(* ===== verification/AppTasks.v ===== *)
(** * The incoming task

    [start_incoming_task] of [mycelium-app/src/node.rs], which feeds the
    application node from the broadcast channel of the run loop
    ([broadcast::channel(512)] in [mycelium-node/src/node.rs]).  A tokio broadcast
    channel keeps the last [cap] messages: a receiver further behind is told that
    it lagged. *)

From S2P Require Import Prelude External Text Instances Transaction Policy Ledger CoinNode Wire E2E Host AppStorage Proximity.
From S2P Require Import MiniApp MiniAppStore NodeData AppNodeData AppNode.

Definition INCOMING_CAPACITY : nat := 512.

(** what [recv] returns when it does not wait *)
Inductive Recv (A : Type) := RItem (a : A) | RLagged | RClosed.
Arguments RItem {A} a.
Arguments RLagged {A}.
Arguments RClosed {A}.

Section channel.
Context {A : Type}.

Record Broadcast := mkBroadcast { bc_cap : nat; bc_sent : list A; bc_closed : bool }.

Definition bc_send (a : A) (c : Broadcast) : Broadcast := mkBroadcast (bc_cap c) (bc_sent c ++ [a]) (bc_closed c).
Definition bc_close (c : Broadcast) : Broadcast := mkBroadcast (bc_cap c) (bc_sent c) true.

(** how far a receiver at [pos] is behind *)
Definition backlog (c : Broadcast) (pos : nat) : nat := (length (bc_sent c) - pos)%nat.

(** [None]: it waits *)
Definition bc_recv (c : Broadcast) (pos : nat) : option (nat * Recv A) :=
  if decide (bc_cap c < backlog c pos)%nat then Some ((length (bc_sent c) - bc_cap c)%nat, RLagged) else
  match bc_sent c !! pos with
  | Some a => Some (S pos, RItem a)
  | None => if bc_closed c then Some (pos, RClosed) else None
  end.
End channel.
Arguments Broadcast : clear implicits.

Section task.
Context `{C : Crypto} `{D : Sled} `{DB : !SledDb} `{P : E2EPrims} `{J : Json} `{BW : Bincode WireMessage}.
Context `{BT : Bincode Transaction} `{BA : Bincode AccountState} `{BV : Bincode VelocityWindow}.
Context `{BP : Bincode CoinPayload} `{CH : !CoinHost}.
Context `{SC : MiniCodecs} `{B : AppCodecs} `{MC : MeshCodecs} `{AH : AppHost}.
Variable cfg : AppConf.

Record IncomingTask := mkTask {
  it_chan : Broadcast DirectMessage;
  it_pos : nat;
  it_alive : bool;
  it_node : AppNode;
}.

Definition start_incoming_task (node : AppNode) : IncomingTask := mkTask (mkBroadcast INCOMING_CAPACITY [] false) 0 true node.

Definition dispatch_one (node : AppNode) (m : DirectMessage) : AppNode := (dispatch_incoming cfg m node).1.

(** one round of the loop *)
Definition task_turn (t : IncomingTask) : IncomingTask :=
  if negb (it_alive t) then t else
  match bc_recv (it_chan t) (it_pos t) with
  | None => t
  | Some (pos, RItem m) => mkTask (it_chan t) pos true (dispatch_one (it_node t) m)
  | Some (pos, _) => mkTask (it_chan t) pos false (it_node t)
  end.

(** the run loop sends, the run loop ends, the task is scheduled *)
Inductive TaskEvent := TSend (m : DirectMessage) | TClose | TTurn.

Definition task_step (t : IncomingTask) (e : TaskEvent) : IncomingTask :=
  match e with
  | TSend m => mkTask (bc_send m (it_chan t)) (it_pos t) (it_alive t) (it_node t)
  | TClose => mkTask (bc_close (it_chan t)) (it_pos t) (it_alive t) (it_node t)
  | TTurn => task_turn t
  end.

Definition run_task (es : list TaskEvent) (t : IncomingTask) : IncomingTask := foldl task_step t es.

(** ** Theorems *)

(** while the task lives, the node is what the messages before its position made
    of it *)
Definition task_inv (a0 : AppNode) (t : IncomingTask) : Prop :=
  bc_cap (it_chan t) = INCOMING_CAPACITY
  /\ exists done, (it_alive t = true -> done = it_pos t) /\ (done <= length (bc_sent (it_chan t)))%nat
       /\ it_node t = foldl dispatch_one a0 (take done (bc_sent (it_chan t))).

Lemma task_step_inv a0 t e : task_inv a0 t -> task_inv a0 (task_step t e).
Proof.
  intros [Hc (n & Ha & Hn & Hd)]. destruct e as [m| |]; cbn [task_step].
  - split; [done|]. exists n. cbn. rewrite length_app. split_and!; [done|lia|]. by rewrite take_app_le.
  - split; [done|]. by exists n.
  - unfold task_turn. destruct (it_alive t) eqn:Al; cbn [negb]; [|split; [done|by exists n; rewrite Al]].
    specialize (Ha eq_refl) as ->. unfold bc_recv. case_decide; [split; [done|by exists (it_pos t)]|].
    destruct (bc_sent (it_chan t) !! it_pos t) as [m|] eqn:Em.
    + split; [done|]. exists (S (it_pos t)). cbn. pose proof (lookup_lt_Some _ _ _ Em). split_and!; [done|lia|].
      by rewrite (take_S_r _ _ _ Em), foldl_app, Hd.
    + destruct (bc_closed _); (split; [done|by exists (it_pos t); rewrite ?Al]).
Qed.

Lemma run_task_inv a0 es : task_inv a0 (run_task es (start_incoming_task a0)).
Proof.
  assert (task_inv a0 (start_incoming_task a0)) as H0 by (split; [done|by exists 0%nat]).
  revert H0. generalize (start_incoming_task a0). induction es as [|e es IH]; intros t Ht; [done|]. by apply IH, task_step_inv.
Qed.

(** turns without new messages work the backlog off *)
Lemma turns_drain (t : IncomingTask) k :
  it_alive t = true -> backlog (it_chan t) (it_pos t) = k -> (k <= bc_cap (it_chan t))%nat ->
  it_node (run_task (replicate k TTurn) t) = foldl dispatch_one (it_node t) (drop (it_pos t) (bc_sent (it_chan t))).
Proof.
  revert t. induction k as [|k IH]; intros t Ha Hk Hc.
  - cbn. unfold backlog in Hk. by rewrite drop_ge by lia.
  - assert (is_Some (bc_sent (it_chan t) !! it_pos t)) as [m Em] by (apply lookup_lt_is_Some; unfold backlog in Hk; lia).
    cbn [replicate]. unfold run_task. cbn [foldl task_step]. unfold task_turn, bc_recv. rewrite Ha. cbn [negb].
    rewrite decide_False, Em by lia. unfold run_task in IH.
    rewrite IH by (unfold backlog in *; cbn; first [done|lia]). cbn. by rewrite (drop_S _ _ _ Em).
Qed.

Lemma dead_stays es t : it_alive t = false -> it_node (run_task es t) = it_node t.
Proof.
  revert t. induction es as [|e es IH]; intros t Ha; [done|]. unfold run_task in *. cbn [foldl]. rewrite IH.
  - destruct e; try done. cbn. unfold task_turn. by rewrite Ha.
  - destruct e; try done. cbn. unfold task_turn. by rewrite Ha.
Qed.

(** C37. The incoming task delivers in order, once, until it lags: under any
    schedule of messages and turns the application node is what dispatching a
    prefix of the messages, in order, made of it; while the task lives and is at
    most 512 messages behind, as many turns as it is behind dispatch all of them;
    and if it is scheduled when more than 512 behind, it ends for good: whatever
    comes afterwards, no message reaches the application any more. *)
Theorem incoming_task_delivers (es : list TaskEvent) (a0 : AppNode) :
  let t := run_task es (start_incoming_task a0) in
  let sent := bc_sent (it_chan t) in
  let behind := backlog (it_chan t) (it_pos t) in
  (exists k, (k <= length sent)%nat /\ it_node t = foldl dispatch_one a0 (take k sent))
  /\ (it_alive t = true -> (behind <= INCOMING_CAPACITY)%nat ->
        it_node (run_task (replicate behind TTurn) t) = foldl dispatch_one a0 sent)
  /\ (it_alive t = true -> (INCOMING_CAPACITY < behind)%nat ->
        forall later, it_node (run_task (TTurn :: later) t) = it_node t).
Proof.
  cbv zeta. destruct (run_task_inv a0 es) as [Hc (n & Ha & Hn & Hd)]. set (t := run_task es _) in *. split_and!.
  - by exists n.
  - intros Al Hb. rewrite turns_drain by (rewrite ?Hc; done). rewrite Hd. specialize (Ha Al) as ->.
    by rewrite <- foldl_app, take_drop.
  - intros Al Hb later. change (run_task (TTurn :: later) t) with (run_task later (task_turn t)).
    assert (task_turn t = mkTask (it_chan t) (length (bc_sent (it_chan t)) - bc_cap (it_chan t)) false (it_node t)) as ->.
    { unfold task_turn, bc_recv. rewrite Al. cbn [negb]. by rewrite decide_True by lia. }
    by rewrite dead_stays.
Qed.
End task.
(* ===== verification/FrontInv.v ===== *)
(** * What the front ends rely on

    Every operation of the application node keeps the invariant of
    [AppNodeInv.v], stated once per operation as a hint: the bindings, the
    desktop, the HTTP API and the command line are compositions of them.  The
    amount issued may grow (the faucet), so the invariant is [app_good]. *)

From S2P Require Import Prelude External Text Instances Transaction Policy Ledger LedgerView LedgerTheorems CoinNode CoinNodeTheorems.
From S2P Require Import Wire E2E AtRest Bootstrap NodeData Host AppStorage AppStorageTheorems AppStorageProps.
From S2P Require Import Proximity MiniApp MiniAppStore MiniAppTheorems AppNodeData AppNode AppNodeInv.

Open Scope Z_scope.

Create HintDb front.

Lemma keeps_attempt_iff {S A} (I : S -> Prop) (m : ST S A) : keeps I (st_ignore m) <-> keeps I m.
Proof. done. Qed.

Lemma triple_keeps {S A} (I : S -> Prop) (m : ST S A) Q : triple I m Q -> keeps I m.
Proof. intros Hm s Hs. by apply (Hm s (m s).1 (m s).2 Hs), surjective_pairing. Qed.

Section front.
Context `{C : Crypto} `{D : Sled} {DL : SledLaws D} {DO : SledOrder D} `{DB : !SledDb} {DBL : SledDbLaws DB}.
Context `{P : E2EPrims} `{J : Json} `{BW : Bincode WireMessage}.
Context `{BT : Bincode Transaction} `{BTL : !BincodeLaws BT}.
Context `{BA : Bincode AccountState} `{BAL : !BincodeLaws BA}.
Context `{BV : Bincode VelocityWindow} `{BVL : !BincodeLaws BV}.
Context `{BP : Bincode CoinPayload} `{CH : !CoinHost}.
Context `{SC : MiniCodecs} {SL : MiniCodecLaws SC} `{ZP : Zip} `{L : Lowercase}.
Context `{B : AppCodecs} {BL : AppCodecLaws B} `{MC : MeshCodecs} `{AH : AppHost}.

Definition app_good (s : AppNode) : Prop := exists n, app_ok n s.

Lemma good_of_ok {A} (m : ST AppNode A) : (forall n, keeps (app_ok n) m) -> keeps app_good m.
Proof. intros Hm s [n Hs]. exists n. by apply Hm. Qed.

Lemma good_same {A} (m : ST AppNode A) :
  (forall s, an_coin (m s).1 = an_coin s /\ an_px_inbox (m s).1 = an_px_inbox s
     /\ an_px_matches (m s).1 = an_px_matches s /\ an_px_active (m s).1 = an_px_active s
     /\ an_px_store (m s).1 = an_px_store s /\ an_storage (m s).1 = an_storage s
     /\ an_app_store (m s).1 = an_app_store s) -> keeps app_good m.
Proof.
  intros Hm. apply good_of_ok. intros n. apply (triple_keeps _ _ (fun _ => True)). by apply app_same.
Qed.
------------------------------------------------------------
Look through the entries above, and wherever a line holds the word "receiver", copy it.

    channel keeps the last [cap] messages: a receiver further behind is told that
(** how far a receiver at [pos] is behind *)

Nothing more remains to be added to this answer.